(* ----------------------------------------------------------------- *)
(** *** The scenario of the specification *)

Example scenario :
  let q := Append 1700000000000 (Str.lit "2024/5/1 10:00:00") questioner
                  (Str.lit "What is 2+2?") [] in
  let a := Append 1700000000005 (Str.lit "2024/5/1 10:00:05") responder
                  (Str.lit "4") (Str.lit "basic arithmetic") in
  let first := Turn.make (Str.lit "1700000000000") questioner
                         (Str.lit "What is 2+2?") []
                         (Str.lit "2024/5/1 10:00:00") in
  let second := Turn.make (Str.lit "1700000000005") responder (Str.lit "4")
                          (Str.lit "basic arithmetic")
                          (Str.lit "2024/5/1 10:00:05") in
  sequence (run [q] (fresh 1000)) = [to_json first]
  /\ sequence (run [q; a] (fresh 1000)) = [to_json first; to_json second]
  /\ sequence (run [q; a; Delete true (Str.lit "1700000000000")]
                   (fresh 1000))
     = [to_json second].
Proof. repeat split. Qed.

(* ================================================================= *)
(** * Further properties of the methods *)

(** ** Importing *)

Lemma structurally_valid_not_null (d : jsval) :
  structurally_valid d -> d <> JNull.
Proof. intros (ms & a & b & c & e & -> & _). discriminate. Qed.

Lemma structurally_valid_id (d : jsval) :
  structurally_valid d -> exists s, id_of d = Some s.
Proof.
  intros (ms & a & b & c & e & -> & Ha & _). exists a.
  unfold id_of. simpl. rewrite Ha. reflexivity.
Qed.

(** The sequence after [reader.onload], in closed form. *)
Lemma onload_dialogues_eq (text : jstring) (st : state) (l : list jsval) :
  dialogues st = JArr l -> Forall (fun d => d <> JNull) l ->
  dialogues (snd (onload text st)) = JArr (imported text l).
Proof.
  intros Hd Hl. unfold imported.
  destruct (JSON.parse text) as [v|] eqn:Hp.
  - destruct v as [| | | |items|];
      try (destruct (onload_malformed text _ st Hp I) as [m ->];
           assumption).
    destruct (forallb isValidItem items) eqn:Hv.
    + apply forallb_isValidItem in Hv.
      apply (onload_valid text items l st Hp Hv Hd Hl).
    + unfold onload, try_catch, bind at 1, JSON_parse. rewrite Hp.
      unfold ret at 1. rewrite Hv. simpl. assumption.
  - rewrite (onload_syntax_error text st Hp). assumption.
Qed.

(** The sequence an import of the file [chosen] leaves. *)
Lemma handleFileImport_dialogues (chosen : option file) (st : state)
    (l : list jsval) :
  dialogues st = JArr l -> Forall (fun d => d <> JNull) l ->
  dialogues (snd (handleFileImport chosen st)) = JArr l
  \/ exists f text,
       chosen = Some f /\ content f = Some text
       /\ dialogues (snd (handleFileImport chosen st))
          = JArr (imported text l).
Proof.
  intros Hd Hl. destruct chosen as [f|]; [|left; assumption].
  unfold handleFileImport.
  destruct (negb (Str.eqb (type f) application_json)); [left; assumption|].
  destruct (content f) as [text|] eqn:Hc; [|left; assumption].
  right. exists f, text. split; [reflexivity|]. split; [assumption|].
  apply onload_dialogues_eq; assumption.
Qed.

Lemma imported_split (text : jstring) (l : list jsval) :
  exists new,
    imported text l = new ++ l
    /\ Forall structurally_valid new
    /\ Forall (fun item => known l item = false) new.
Proof.
  unfold imported.
  destruct (JSON.parse text) as [[| | | |items|]|];
    try (exists []; repeat split; constructor).
  destruct (forallb isValidItem items) eqn:Hv;
    [|exists []; repeat split; constructor].
  exists (filter (fun item => negb (known l item)) items).
  split; [reflexivity|]. split.
  - apply Forall_filter. apply forallb_isValidItem. assumption.
  - apply Forall_forall. intros item Hin.
    apply filter_In in Hin. destruct Hin as [_ Hk].
    apply negb_true_iff. assumption.
Qed.

Lemma filter_nothing {A : Type} (f : A -> bool) (l : list A) :
  (forall x, In x l -> f x = false) -> filter f l = [].
Proof.
  induction l as [|x l IH]; intros H; [reflexivity|].
  simpl. rewrite (H x) by (left; reflexivity).
  apply IH. intros y Hy. apply H. right. assumption.
Qed.

Lemma known_app (l1 l2 : list jsval) (item : jsval) :
  known (l1 ++ l2) item = known l1 item || known l2 item.
Proof.
  unfold known. destruct (id_of item); [|reflexivity].
  apply existsb_app.
Qed.

Lemma known_self (l : list jsval) (item : jsval) :
  In item l -> structurally_valid item -> known l item = true.
Proof.
  intros Hin Hv. destruct (structurally_valid_id item Hv) as [s Hs].
  unfold known. rewrite Hs. apply existsb_exists.
  exists item. split; [assumption|]. rewrite Hs. apply eqb_refl.
Qed.

(** What an import has brought, the same file brings no more. *)
Lemma imported_twice (text : jstring) (l : list jsval) :
  imported text (imported text l) = imported text l.
Proof.
  unfold imported.
  destruct (JSON.parse text) as [[| | | |items|]|]; try reflexivity.
  destruct (forallb isValidItem items) eqn:Hv; [|reflexivity].
  set (new := filter (fun item => negb (known l item)) items).
  replace (filter (fun item => negb (known (new ++ l) item)) items)
    with (@nil jsval); [reflexivity|].
  symmetry. apply forallb_isValidItem in Hv.
  assert (Hall : forall item, In item items -> known (new ++ l) item = true).
  { intros item Hin. rewrite known_app.
    destruct (known l item) eqn:Hk; [apply orb_true_r|].
    rewrite (known_self new item); [reflexivity| |].
    - apply filter_In. split; [assumption|]. rewrite Hk. reflexivity.
    - rewrite Forall_forall in Hv. apply Hv. assumption. }
  apply filter_nothing. intros item Hin.
  rewrite (Hall item Hin). reflexivity.
Qed.

Lemma imported_not_null (text : jstring) (l : list jsval) :
  Forall (fun d => d <> JNull) l ->
  Forall (fun d => d <> JNull) (imported text l).
Proof.
  intros Hl. destruct (imported_split text l) as (new & -> & Hv & _).
  apply Forall_app. split; [|assumption].
  eapply Forall_impl; [|exact Hv]. apply structurally_valid_not_null.
Qed.

(** X1. Whatever file is chosen, an import on a store that holds a
    sequence without [null] keeps every record it held, in place and in
    order, behind the records it adds; the added records are
    structurally valid and none has the id of a record already held. *)
Theorem import_keeps_existing_records
    (chosen : option file) (st : state) (l : list jsval) :
  dialogues st = JArr l -> Forall (fun d => d <> JNull) l ->
  exists new : list jsval,
    dialogues (snd (handleFileImport chosen st)) = JArr (new ++ l)
    /\ Forall structurally_valid new
    /\ Forall (fun item => known l item = false) new.
Proof.
  intros Hd Hl.
  destruct (handleFileImport_dialogues chosen st l Hd Hl)
    as [-> | (f & text & _ & _ & ->)].
  - exists []. repeat split; constructor.
  - destruct (imported_split text l) as (new & -> & Hv & Hk).
    exists new. repeat split; assumption.
Qed.

Lemma import_keeps_existing_records_witness :
  let turn (n : string) :=
    to_json (Turn.make (Str.lit n) questioner (Str.lit "hello") []
                       (Str.lit "2024/5/1 10:00:00")) in
  let st := with_dialogues (JArr [turn "2"%string; turn "9"%string])
                           (fresh 1000) in
  exists new : list jsval,
    dialogues (snd (handleFileImport
                      (Some (mkFile application_json
                               (Some (JSON.stringify2
                                        (JArr [turn "1"%string;
                                               turn "2"%string]))))) st))
    = JArr (new ++ [turn "2"%string; turn "9"%string])
    /\ Forall structurally_valid new
    /\ Forall (fun item =>
                 known [turn "2"%string; turn "9"%string] item = false) new.
Proof.
  intros turn st.
  apply (import_keeps_existing_records
           (Some (mkFile application_json
                    (Some (JSON.stringify2
                             (JArr [turn "1"%string; turn "2"%string])))))
           st
           [turn "2"%string; turn "9"%string]).
  - reflexivity.
  - repeat constructor; discriminate.
Defined.

(** X2. Importing the same file a second time adds nothing: the
    sequence after two imports in a row is the sequence after the
    first. *)
Theorem import_twice_adds_nothing
    (chosen : option file) (st : state) (l : list jsval) :
  dialogues st = JArr l -> Forall (fun d => d <> JNull) l ->
  dialogues (run [Import chosen; Import chosen] st)
  = dialogues (run [Import chosen] st).
Proof.
  intros Hd Hl.
  change (dialogues (snd (handleFileImport chosen
                            (snd (handleFileImport chosen st))))
          = dialogues (snd (handleFileImport chosen st))).
  destruct chosen as [f|]; [|reflexivity].
  unfold handleFileImport.
  destruct (negb (Str.eqb (type f) application_json)); [reflexivity|].
  destruct (content f) as [text|]; [|reflexivity].
  pose proof (onload_dialogues_eq text st l Hd Hl) as H1.
  rewrite (onload_dialogues_eq text (snd (onload text st)) (imported text l)
             H1 (imported_not_null text l Hl)).
  rewrite imported_twice. symmetry. exact H1.
Qed.

Lemma import_twice_adds_nothing_witness :
  let turn (n : string) :=
    to_json (Turn.make (Str.lit n) questioner (Str.lit "hello") []
                       (Str.lit "2024/5/1 10:00:00")) in
  let st := with_dialogues (JArr [turn "2"%string]) (fresh 1000) in
  let chosen :=
    Some (mkFile application_json
            (Some (JSON.stringify2
                     (JArr [turn "1"%string; turn "2"%string])))) in
  dialogues (run [Import chosen; Import chosen] st)
  = dialogues (run [Import chosen] st).
Proof.
  intros turn st chosen.
  apply (import_twice_adds_nothing chosen st [turn "2"%string]).
  - reflexivity.
  - repeat constructor; discriminate.
Defined.

(** X3. An import whose candidates are all structurally valid and all
    have the id of a record already held changes nothing: neither the
    sequence nor the storage is written, and the only effect is a notice
    of the kind [info]. *)
Theorem import_of_known_records_changes_nothing
    (text : jstring) (items l : list jsval) (st : state) :
  JSON.parse text = Some (JArr items) ->
  Forall structurally_valid items ->
  dialogues st = JArr l -> Forall (fun d => d <> JNull) l ->
  (forall item, In item items -> known l item = true) ->
  handleFileImport (Some (mkFile application_json (Some text))) st
  = (Ok tt, notified NothingNew info st).
Proof.
  intros Hp Hv Hd Hl Hk.
  apply (onload_nothing_new text items l st Hp Hv Hd Hl Hk).
Qed.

** TASK TO CARRY OUT **
Above are the records; from them, give again exactly the lines from the one containing "intros Hin Hv." through the one containing "Theorem import_keeps_existing_records", both included.

** ANSWER TO THE EXERCISE **
  intros Hin Hv. destruct (structurally_valid_id item Hv) as [s Hs].
  unfold known. rewrite Hs. apply existsb_exists.
  exists item. split; [assumption|]. rewrite Hs. apply eqb_refl.
Qed.

(** What an import has brought, the same file brings no more. *)
Lemma imported_twice (text : jstring) (l : list jsval) :
  imported text (imported text l) = imported text l.
Proof.
  unfold imported.
  destruct (JSON.parse text) as [[| | | |items|]|]; try reflexivity.
  destruct (forallb isValidItem items) eqn:Hv; [|reflexivity].
  set (new := filter (fun item => negb (known l item)) items).
  replace (filter (fun item => negb (known (new ++ l) item)) items)
    with (@nil jsval); [reflexivity|].
  symmetry. apply forallb_isValidItem in Hv.
  assert (Hall : forall item, In item items -> known (new ++ l) item = true).
  { intros item Hin. rewrite known_app.
    destruct (known l item) eqn:Hk; [apply orb_true_r|].
    rewrite (known_self new item); [reflexivity| |].
    - apply filter_In. split; [assumption|]. rewrite Hk. reflexivity.
    - rewrite Forall_forall in Hv. apply Hv. assumption. }
  apply filter_nothing. intros item Hin.
  rewrite (Hall item Hin). reflexivity.
Qed.

Lemma imported_not_null (text : jstring) (l : list jsval) :
  Forall (fun d => d <> JNull) l ->
  Forall (fun d => d <> JNull) (imported text l).
Proof.
  intros Hl. destruct (imported_split text l) as (new & -> & Hv & _).
  apply Forall_app. split; [|assumption].
  eapply Forall_impl; [|exact Hv]. apply structurally_valid_not_null.
Qed.

(** X1. Whatever file is chosen, an import on a store that holds a
    sequence without [null] keeps every record it held, in place and in
    order, behind the records it adds; the added records are
    structurally valid and none has the id of a record already held. *)
Theorem import_keeps_existing_records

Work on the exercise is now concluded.